Editorial – Careless Talk

22 July 1944

South Yorkshire Times, July 22nd, 1944

Careless Talk

Careless talk, which has been the theme for many an official sermon, is not the monopoly of the people at large.  Parliament often enough sets a pace which the most indiscreet public house gossip would be hard pressed to match.

The course taken by Tuesday’s debate in the House provided more credit for the country than for those members who clumsily embarked on a discussion of Allied terms of surrender for Germany.  Despite the indignant denials of Mr. Aneurin Bevan, when a member characterised the debate as suggestive of “wavering,” there was more than a grain of truth in the implication. In this country these vapourings are recognised for what they are worth, and are indulgently accepted as part of the price to be paid for the precious privilege of free speech.

In Germany the argument may be read very differently.  When our politicians begin to talk about shortening the war by assuring the Germans that we do not intend to be too hard on them, the Nazis who understand no other creed but that might is right, give them no credit for any humanitarian motive.  They merely make a private note of what to them is nothing more or less than an indication that certain sections of opinion in Great Britain are anxious to see the war shortened by other means than the complete and final subjugation of German military might.  To them this must appear a weakness (however slight) which only encourages them to hang on more grimly than ever, and to exact the last ounce of suspected war weariness from each bloody defensive action.

The effect on Russia of such consideration for the feelings of the German people is incalculable.  On the whole, however, a nation which has suffered as Russia has done at the hands of the German army is not likely to waste much sympathy on, providing the German people with an easier way out of the war. Premier Stalin, with typical brevity, has already made it clear that the Red Army means to finish off the Nazi beast in its own lair. That suffices to explain the Russian attitude and it ought to be good enough for us too.

In America, where the British outlook is better understood, there may still be room for some misgiving of any impression of a desire to evade the full implications of military victory to be created, particularly with the Japanese yet to be dealt with.

Unconditional surrender remains the best ultimatum to hand to a defeated Germany.  We are fighting this war because we only half-finished the last one.

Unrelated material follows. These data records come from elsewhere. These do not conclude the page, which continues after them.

(** * snapbtrfs: calendar boundaries and snapshot retention

    A shallow embedding of [snapbtrfs.py] (classes [DateTimeUtil],
    [ExistingSnapshot], [ExistingSnapshotsCollection] and the decision part of
    [main]) together with the properties stated about it.

    Aware [datetime] values are kept the way CPython keeps them: the wall-clock
    fields of the value's own fixed-offset [tzinfo], here folded into one count
    of microseconds since 0001-01-01T00:00:00 on that wall clock, next to the
    offset itself.  The bounds [MINYEAR]/[MAXYEAR] of the library are not
    modelled: arithmetic is over all of [Z]. *)

From Stdlib Require Import ZArith List Bool Lia Arith String Ascii Sorted Permutation.
Import ListNotations.
Local Open Scope Z_scope.

(** ** Durations, in microseconds (the resolution of [datetime.timedelta]) *)

Definition US_PER_SECOND : Z := 1000000.
Definition US_PER_MINUTE : Z := 60 * US_PER_SECOND.
Definition US_PER_HOUR : Z := 60 * US_PER_MINUTE.
Definition US_PER_DAY : Z := 24 * US_PER_HOUR.

(** [datetime.timedelta(hours=n)] and [datetime.timedelta(days=n)]. *)
Definition timedelta_hours (n : Z) : Z := n * US_PER_HOUR.
Definition timedelta_days (n : Z) : Z := n * US_PER_DAY.
Definition timedelta_minutes (n : Z) : Z := n * US_PER_MINUTE.

(** ** The proleptic Gregorian calendar of [datetime] *)

Module Calendar.

Definition DI400Y : Z := 146097.
Definition DI100Y : Z := 36524.
Definition DI4Y : Z := 1461.

Definition DAYS_IN_MONTH : list Z :=
  [-1; 31; 28; 31; 30; 31; 30; 31; 31; 30; 31; 30; 31].
Definition DAYS_BEFORE_MONTH : list Z :=
  [-1; 0; 31; 59; 90; 120; 151; 181; 212; 243; 273; 304; 334].

Definition is_leap (year : Z) : bool :=
  (year mod 4 =? 0) && (negb (year mod 100 =? 0) || (year mod 400 =? 0)).

Definition days_before_year (year : Z) : Z :=
  let y := year - 1 in y * 365 + y / 4 - y / 100 + y / 400.

Definition days_before_month (year month : Z) : Z :=
  nth (Z.to_nat month) DAYS_BEFORE_MONTH 0
  + (if (month >? 2) && is_leap year then 1 else 0).

Definition ymd2ord (year month day : Z) : Z :=
  days_before_year year + days_before_month year month + day.

(** [_ord2ymd]: ordinal (0001-01-01 is day 1) to (year, month, day). *)
Definition ord2ymd (ordinal : Z) : Z * Z * Z :=
  let n := ordinal - 1 in
  let n400 := n / DI400Y in
  let n := n mod DI400Y in
  let year := n400 * 400 + 1 in
  let n100 := n / DI100Y in
  let n := n mod DI100Y in
  let n4 := n / DI4Y in
  let n := n mod DI4Y in
  let n1 := n / 365 in
  let n := n mod 365 in
  let year := year + (n100 * 100 + n4 * 4 + n1) in
  if (n1 =? 4) || (n100 =? 4) then (year - 1, 12, 31)
  else
    let leapyear := (n1 =? 3) && (negb (n4 =? 24) || (n100 =? 3)) in
    let month := Z.shiftr (n + 50) 5 in
    let preceding :=
      nth (Z.to_nat month) DAYS_BEFORE_MONTH 0
      + (if (month >? 2) && leapyear then 1 else 0) in
    if preceding >? n then
      let month := month - 1 in
      let preceding :=
        preceding
        - (nth (Z.to_nat month) DAYS_IN_MONTH 0
           + (if (month =? 2) && leapyear then 1 else 0)) in
      (year, month, n - preceding + 1)
    else (year, month, n - preceding + 1).

End Calendar.

(** ** Aware datetimes *)

Record datetime : Type := mkDatetime {
  wall : Z;     (* microseconds on the value's own wall clock *)
  utcoff : Z    (* [tzinfo.utcoffset], in microseconds *)
}.

(** The absolute instant: what [==], [<] and [>=] of two aware datetimes
    compare. *)
Definition instant (ts : datetime) : Z := wall ts - utcoff ts.

Definition dt_eqb (a b : datetime) : bool := instant a =? instant b.
Definition dt_ltb (a b : datetime) : bool := instant a <? instant b.
Definition dt_geb (a b : datetime) : bool := instant a >=? instant b.

Definition toordinal (ts : datetime) : Z := wall ts / US_PER_DAY + 1.
Definition year (ts : datetime) : Z := fst (fst (Calendar.ord2ymd (toordinal ts))).
Definition month (ts : datetime) : Z := snd (fst (Calendar.ord2ymd (toordinal ts))).
Definition day (ts : datetime) : Z := snd (Calendar.ord2ymd (toordinal ts)).
Definition hour (ts : datetime) : Z := (wall ts / US_PER_HOUR) mod 24.
Definition minute (ts : datetime) : Z := (wall ts / US_PER_MINUTE) mod 60.
Definition second (ts : datetime) : Z := (wall ts / US_PER_SECOND) mod 60.
Definition microsecond (ts : datetime) : Z := wall ts mod US_PER_SECOND.
Definition weekday (ts : datetime) : Z := (toordinal ts + 6) mod 7.

(** [datetime.datetime(y, m, d, H, M, S, us, tzinfo=timezone(off))]. *)
Definition mk_datetime (y m d hh mi ss us off : Z) : datetime :=
  {| wall := (Calendar.ymd2ord y m d - 1) * US_PER_DAY + hh * US_PER_HOUR
             + mi * US_PER_MINUTE + ss * US_PER_SECOND + us;
     utcoff := off |}.

(** [ts.replace(minute=0, second=0, microsecond=0)]: the fields of [ts]'s own
    wall clock are overwritten, the [tzinfo] is kept. *)
Definition replace_minute_second_microsecond_0 (ts : datetime) : datetime :=
  {| wall := wall ts / US_PER_HOUR * US_PER_HOUR; utcoff := utcoff ts |}.

(** [ts - delta] and [ts + delta] for a fixed-offset [tzinfo]. *)
Definition dt_sub (ts : datetime) (delta : Z) : datetime :=
  {| wall := wall ts - delta; utcoff := utcoff ts |}.
Definition dt_add (ts : datetime) (delta : Z) : datetime :=
  {| wall := wall ts + delta; utcoff := utcoff ts |}.

(** The five period keys of [PERIOD_KEYS]. *)
Inductive period : Type := hourly | daily | weekly | monthly | yearly.

Definition PERIOD_KEYS : list period := [hourly; daily; weekly; monthly; yearly].

(** ** class DateTimeUtil

    [ts.astimezone()] converts to the system's local zone.  The zone is a
    parameter: [localoff u] is the local UTC offset in force at the absolute
    instant [u]. *)

Section DateTimeUtil.

Variable localoff : Z -> Z.

Definition astimezone (ts : datetime) : datetime :=
  let u := instant ts in {| wall := u + localoff u; utcoff := localoff u |}.

Definition round_beginning_hour (ts : datetime) : datetime :=
  replace_minute_second_microsecond_0 ts.

Definition round_beginning_day (ts : datetime) : datetime :=
  let ts := round_beginning_hour ts in
  let local := astimezone ts in
  if hour local =? 0 then ts
  else
    let ts := dt_sub ts (timedelta_hours (hour local)) in
    let local := astimezone ts in
    if hour local =? 0 then ts
    else if hour local =? 1 then dt_sub ts (timedelta_hours 1)
    else dt_add ts (timedelta_hours 1).

Definition round_beginning_week (ts : datetime) : datetime :=
  let ts := round_beginning_day ts in
  let local := astimezone ts in
  let weekday := weekday local in
  if weekday =? 0 then ts
  else
    let ts := dt_sub ts (timedelta_hours (24 * (weekday - 1) + 12)) in
    round_beginning_day ts.

Definition round_beginning_month (ts : datetime) : datetime :=
  let ts := round_beginning_day ts in
  let local := astimezone ts in
  if day local =? 1 then ts
  else
    let ts := dt_sub ts (timedelta_hours (24 * (day local - 2) + 12)) in
    round_beginning_day ts.

Definition round_beginning_year (ts : datetime) : datetime :=
  let ts := round_beginning_day ts in
  let local := astimezone ts in
  if (month local =? 1) && (day local =? 1) then ts
  else
    let yday := toordinal local - Calendar.ymd2ord (year local) 1 1 in
    let ts := dt_sub ts (timedelta_hours (24 * (yday - 1) + 12)) in
    round_beginning_day ts.

Definition prev_hour (ts : datetime) : datetime :=
  if negb ((minute ts =? 0) && (second ts =? 0) && (microsecond ts =? 0))
  then round_beginning_hour ts
  else dt_sub ts (timedelta_hours 1).

Definition prev_day (ts : datetime) : datetime :=
  let local := astimezone ts in
  if negb ((hour local =? 0) && (minute local =? 0) && (second local =? 0)
           && (microsecond local =? 0))
  then round_beginning_day ts
  else round_beginning_day (dt_sub ts (timedelta_hours 12)).

Definition prev_week (ts : datetime) : datetime :=
  let local := astimezone ts in
  if negb ((weekday local =? 0) && (hour local =? 0) && (minute local =? 0)
           && (second local =? 0) && (microsecond local =? 0))
  then round_beginning_week ts
  else round_beginning_week (dt_sub ts (timedelta_days 1)).

Definition prev_month (ts : datetime) : datetime :=
  let local := astimezone ts in
  if negb ((day local =? 1) && (hour local =? 0) && (minute local =? 0)
           && (second local =? 0) && (microsecond local =? 0))
  then round_beginning_month ts
  else round_beginning_month (dt_sub ts (timedelta_days 1)).

Definition prev_year (ts : datetime) : datetime :=
  let local := astimezone ts in
  if negb ((month local =? 1) && (day local =? 1) && (hour local =? 0)
           && (minute local =? 0) && (second local =? 0)
           && (microsecond local =? 0))
  then round_beginning_year ts
  else round_beginning_year (dt_sub ts (timedelta_days 1)).

(** [map_prev_period] and [prev_period]: dispatch on the period key. *)
Definition prev_period (p : period) (ts : datetime) : datetime :=
  match p with
  | hourly => prev_hour ts
  | daily => prev_day ts
  | weekly => prev_week ts
  | monthly => prev_month ts
  | yearly => prev_year ts
  end.

(** The rounding that belongs to each period key (the functions
    [round_beginning_*] have no dispatch table of their own in the source). *)
Definition round_beginning (p : period) (ts : datetime) : datetime :=
  match p with
  | hourly => round_beginning_hour ts
  | daily => round_beginning_day ts
  | weekly => round_beginning_week ts
  | monthly => round_beginning_month ts
  | yearly => round_beginning_year ts
  end.

End DateTimeUtil.

(** ** A concrete local zone

    Central European with the daylight-saving period of 2019, the zone
    the repository's tests are written for: UTC+1, and UTC+2 from
    2019-03-31T01:00Z until 2019-10-27T01:00Z. *)

Definition utc_instant (y m d hh mi ss us : Z) : Z :=
  instant (mk_datetime y m d hh mi ss us 0).

Definition cet_2019 (u : Z) : Z :=
  if (utc_instant 2019 3 31 1 0 0 0 <=? u) && (u <? utc_instant 2019 10 27 1 0 0 0)
  then timedelta_hours 2
  else timedelta_hours 1.

Definition utc (y m d hh mi ss us : Z) : datetime :=
  mk_datetime y m d hh mi ss us 0.

(** ** [datetime.strptime(ts_str, "%Y-%m-%d %H:%M:%S %z")]

    The zero-padded form [YYYY-mm-dd HH:MM:SS +HHMM] that [btrfs subvolume show]
    prints is recognised; anything else is rejected ([ValueError] in Python). *)

Module Strptime.

Definition digit (c : ascii) : option Z :=
  let n := Z.of_nat (nat_of_ascii c) in
  if (48 <=? n) && (n <=? 57) then Some (n - 48) else None.

(** Reads exactly [k] decimal digits. *)
Fixpoint number (k : nat) (acc : Z) (s : string) : option (Z * string) :=
  match k with
  | O => Some (acc, s)
  | S k' =>
      match s with
      | String c s' =>
          match digit c with
          | Some d => number k' (10 * acc + d) s'
          | None => None
          end
      | EmptyString => None
      end
  end.

Definition literal (c : ascii) (s : string) : option string :=
  match s with
  | String c' s' => if Ascii.eqb c c' then Some s' else None
  | EmptyString => None
  end.

Definition sign (s : string) : option (Z * string) :=
  match s with
  | String c s' =>
      if Ascii.eqb c "+" then Some (1, s')
      else if Ascii.eqb c "-" then Some (-1, s')
      else None
  | EmptyString => None
  end.

Definition bind {A B : Type} (x : option A) (f : A -> option B) : option B :=
  match x with Some a => f a | None => None end.

Notation "' pat <- e ;; k" :=
  (bind e (fun x => match x with pat => k end))
  (at level 61, pat pattern, e at next level, right associativity).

Hitler revived dreams of conquest by sedulously fostering the myth that the German army was never defeated in 1918.  That is an illusion which must be completely dashed this time.  The Prussian bully must be thrashed in a way which will leave him in no doubt as to the cost and consequence of further predatory behaviour. Even though the need for a constructive policy to Europe is freely admitted, an essential preliminary to the development of such a policy is the unequivocable military defeat of Germany.  Instead of bandying words and splitting hairs on diplomatic terminology, we should do well to remember how the German people gloated when their air force mowed down fleeing civilians on the roads of France, when their armies ravaged the quiet villages of western Russia, when their Gestapo herded Jews and other objects of German hate into gas chambers, and murdered British prisoners of war in hideous secrecy.

We should remember Rotterdam, Coventry, Lidice, the hordes of hostages pitilessly butchered, the political hypocrisy matched by treachery in the field; in short the complete rottenness and bad faith of modern Germany which surely calls for nothing from the United Nations before the swift and clean quietus of defeat, after which there will be time (when accounts have been settled with the Japan) to decide in detail what is to be done with these arch-disturbers of world peace.